In the automotive space, multimodal learning is being introduced to Advanced Driver Systems (ADAS), In-Vehicle Human Machine Interface (HMI) assistants and Driver Monitoring Systems (DMSs) for real-time inferencing and prediction.
Robotics vendors are incorporating multimodal learning systems into robotics HMIs and movement automation to broaden consumer appeal and provide greater collaboration between workers and robots in the industrial space.
Consumer device companies, particularly those in the smartphone and smart home markets, are competing intensely to demonstrate the value of their products over competitors. New features and refined systems are critical to generating a marketing edge, making consumer electronics companies good candidates for adopting multimodal learning-enabled systems into their products. Growing use cases include security and payment authentication, recommendation and personalisation engines and personal assistants.
Medical companies and hospitals are still relatively early in their exploration of multimodal learning techniques, but there are already some promising emerging applications in medical imaging.
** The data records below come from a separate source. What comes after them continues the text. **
(** One contraction of a connected graph: the abstract graph is well
    formed and connected again, it has [ceil(|V| / 2)] nodes, and the
    literal mapping keeps its keys and lands in the abstract graph. *)
Lemma GraphAbstraction_init_spec (graph : Graph) (prior : Dict) :
  wf_graph graph -> connected graph ->
  (forall k v, (k, v) ∈ prior -> v ∈ nodes graph) ->
  exists a,
    GraphAbstraction_init geometric_mean set_order graph prior = Some a /\
    wf_graph (abs_graph a) /\ connected (abs_graph a) /\
    n_nodes a = length (abs_graph a) /\
    n_nodes a = target_size (length graph) /\
    (forall k v, (k, v) ∈ literal_vertex_mapping a -> v ∈ nodes (abs_graph a)) /\
    (literal_vertex_mapping a).*1 = prior.*1 /\
    (vertex_mapping a).*1 = nodes graph /\
    (prior = identity_mapping graph -> literal_vertex_mapping a = vertex_mapping a).
Proof.
  intros Hwf Hconn Hprior. pose proof (wf_nodup _ Hwf) as Hnd.
  destruct (abstract_vertex_pooling_image geometric_mean set_order graph
              set_order_ok Hwf Hconn) as (pooled & Hpooled & Hkeys & Himage).
  unfold GraphAbstraction_init. rewrite Hpooled. simpl.
  set (vm := (λ item : Z * nat, (item.1, Z.of_nat item.2)) <$> pooled).
  assert (vm.*1 = nodes graph) as Hvmk.
  { unfold vm. rewrite <- list_fmap_compose. rewrite <- Hkeys.
    by apply list_fmap_ext. }
  assert (vm.*2 = Z.of_nat <$> pooled.*2) as Hvmv.
  { unfold vm. rewrite <- !list_fmap_compose. by apply list_fmap_ext. }
  assert (forall x, x ∈ nodes graph ->
            exists a, dict_get vm x = Some a /\ a ∈ vm.*2) as Hget.
  { intros x Hx. destruct (dict_get_elem vm x) as [a Ha]; [by rewrite Hvmk|].
    exists a. split; [done|]. apply dict_get_Some in Ha.
    apply list_elem_of_fmap. by exists (x, a). }
  (* the literal mapping *)
  set (flit := λ item : Z * Z,
                 abstract_node ← dict_get vm item.2; Some (item.1, abstract_node)).
  destruct (mapM flit prior) as [literal|] eqn:Hlit.
  2:{ exfalso. apply eq_None_not_Some in Hlit. apply Hlit, mapM_is_Some.
      apply Forall_forall. intros [k v] Hin.
      destruct (Hget v (Hprior k v Hin)) as (a & Ha & _).
      unfold flit. simpl. rewrite Ha. by eexists. }
  simpl. pose proof (mapM_Some_1 _ _ _ Hlit) as Hlit2.
  (* the abstract edges *)
  set (fedge := λ e : Z * Z,
                  abstract_u ← dict_get vm e.1;
                  abstract_v ← dict_get vm e.2; Some (abstract_u, abstract_v)).
  assert (forall u v, (u, v) ∈ edges graph -> u ∈ nodes graph /\ v ∈ nodes graph)
    as Hedge_nodes.
  { intros u v Huv. apply (edges_adjacent _ _ _ Hnd) in Huv.
    split; [by eapply neighbors_in_nodes|by eapply wf_closed]. }
  destruct (mapM fedge (edges graph)) as [abstract_edges|] eqn:Hedges.
  2:{ exfalso. apply eq_None_not_Some in Hedges. apply Hedges, mapM_is_Some.
      apply Forall_forall. intros [u v] Hin.
      destruct (Hedge_nodes u v Hin) as [Hu Hv].
      destruct (Hget u Hu) as (a & Ha & _). destruct (Hget v Hv) as (b & Hb & _).
      unfold fedge. simpl. rewrite Ha, Hb. by eexists. }
  simpl. pose proof (mapM_Some_1 _ _ _ Hedges) as Hedges2.
  set (es := filter (λ e : Z * Z, e.1 ≠ e.2) abstract_edges).
  assert (forall e, e ∈ es -> e.1 ∈ vm.*2 /\ e.2 ∈ vm.*2) as Hes.
  { intros e [_ He]%list_elem_of_filter.
    apply list_elem_of_lookup in He as [pos Hpos].
    destruct (Forall2_lookup_r _ _ _ _ _ Hedges2 Hpos) as ([u v] & Huv & Hf).
    apply list_elem_of_lookup_2 in Huv.
    destruct (Hedge_nodes u v Huv) as [Hu Hv].
    destruct (Hget u Hu) as (a & Ha & Hain). destruct (Hget v Hv) as (b & Hb & Hbin).
    unfold fedge in Hf. simpl in Hf. rewrite Ha, Hb in Hf. simpl in Hf.
    injection Hf as <-. done. }
  destruct (wf_built vm.*2 es Hes) as (Hwfa & Hnodes & Hnb).
  set (ag := add_edges_from (add_nodes_from [] vm.*2) es) in *.
  (* an edge of the graph is an edge of the abstract graph or a loop *)
  assert (forall x y a b, y ∈ neighbors graph x ->
            dict_get vm x = Some a -> dict_get vm y = Some b ->
            a = b \/ b ∈ neighbors ag a) as Hstep.
  { intros x y a b Hy Ha Hb. destruct (decide (a = b)) as [?|Hab]; [by left|right].
    assert (x ≠ y) as Hxy by (intros ->; congruence).
    assert (forall u v c d, (u, v) ∈ edges graph -> dict_get vm u = Some c ->
              dict_get vm v = Some d -> c ≠ d -> (c, d) ∈ es) as Hin.
    { intros u v c d Huv Hc Hd Hcd. apply list_elem_of_filter. split; [done|].
      apply list_elem_of_lookup in Huv as [pos Hpos].
      destruct (Forall2_lookup_l _ _ _ _ _ Hedges2 Hpos) as (e & He & Hf).
      unfold fedge in Hf. simpl in Hf. rewrite Hc, Hd in Hf. simpl in Hf.
      injection Hf as <-. by eapply list_elem_of_lookup_2. }
    apply Hnb. destruct (edges_cover _ _ _ Hwf Hy Hxy) as [Huv|Huv].
    - left. by eapply Hin.
    - right. eapply Hin; [done|done|done|congruence]. }
  assert (forall x y, reachable graph x y -> x ∈ nodes graph ->
            forall a b, dict_get vm x = Some a -> dict_get vm y = Some b ->
                        reachable ag a b) as Hpath.
  { intros x y Hreach. induction Hreach as [x|x y z Hxy Hyz IH]; intros Hx a b Ha Hb.
    - replace b with a by congruence. apply rtc_refl.
    - assert (y ∈ nodes graph) as Hy by (by eapply wf_closed).
      destruct (Hget y Hy) as (c & Hc & _).
      destruct (Hstep x y a c Hxy Ha Hc) as [->|Hac]; [by apply IH|].
      eapply rtc_l; [exact Hac|]. by apply IH. }
  assert (length ag = target_size (length graph)) as Hlen.
  { assert (nodes ag ≡ₚ Z.of_nat <$> seq 0 (target_size (length graph))) as Hperm.
    { apply NoDup_Permutation.
      - apply Hwfa.
      - apply NoDup_fmap_2; [apply _|apply NoDup_seq].
      - intros x. rewrite Hnodes, Hvmv, !list_elem_of_fmap. split.
        + intros (a & -> & Ha). exists a. split; [done|].
          apply elem_of_seq. apply Himage in Ha. lia.
        + intros (a & -> & Ha). exists a. split; [done|].
          apply Himage. apply elem_of_seq in Ha. lia. }
    rewrite <- length_nodes, Hperm, length_fmap. apply length_seq. }
  eexists. split; [done|]. simpl. fold es. fold ag.
  split_and!.
  - done.
  - intros a b Ha Hb. apply Hnodes in Ha, Hb.
    apply list_elem_of_fmap in Ha as ([x a'] & -> & Hxa).
    apply list_elem_of_fmap in Hb as ([y b'] & -> & Hyb). simpl.
    assert (NoDup vm.*1) as Hvnd by (by rewrite Hvmk).
    assert (x ∈ nodes graph) as Hx.
    { rewrite <- Hvmk. apply list_elem_of_fmap. by exists (x, a'). }
    assert (y ∈ nodes graph) as Hy.
    { rewrite <- Hvmk. apply list_elem_of_fmap. by exists (y, b'). }
    apply (Hpath x y (Hconn x y Hx Hy) Hx);
      by apply dict_get_NoDup.
  - done.
  - done.
  - intros k v Hin. apply Hnodes. apply list_elem_of_lookup in Hin as [pos Hpos].
    destruct (Forall2_lookup_r _ _ _ _ _ Hlit2 Hpos) as ([k' v'] & Hkv & Hf).
    apply list_elem_of_lookup_2 in Hkv.
    destruct (Hget v' (Hprior k' v' Hkv)) as (a & Ha & Hain).
    unfold flit in Hf. simpl in Hf. rewrite Ha in Hf. simpl in Hf.
    by injection Hf as <- <-.
  - clear -Hlit2. induction Hlit2 as [|[k v] [k' a] prior literal Hf _ IH]; [done|].
    rewrite !fmap_cons, IH. simpl. f_equal. unfold flit in Hf. simpl in Hf.
    destruct (dict_get vm v); simpl in Hf; [|done]. by injection Hf as -> _.
  - done.
  - intros ->. unfold identity_mapping in Hlit. rewrite <- Hvmk in Hlit.
    assert (mapM flit ((λ node, (node, node)) <$> vm.*1) = Some vm) as Hself.
    { apply mapM_dict_get_self. intros [k v] Hin. simpl.
      apply dict_get_NoDup; [by rewrite Hvmk|done]. }
    congruence.
Qed.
The value of multimodal learning to patients and doctors will be difficult for health services to resist, even if adoption is initially slow.
Media and entertainment companies are already using multimodal learning to help with structuring their content into labelled metadata, so they can improve content recommendation systems, personalised advertising, and automated compliance marking. So far, deployments of metadata tagging systems have been limited, as the technology has only recently been made available to the industry.
“The most extensive application of multimodal learning today is for behaviour and language modelling in smartphones. Classification, decision-making, and HMI systems are going to play a significant role in driving adoption of multimodal learning, providing a catalyst to refine and standardise some of the technical approaches,” Carlaw says.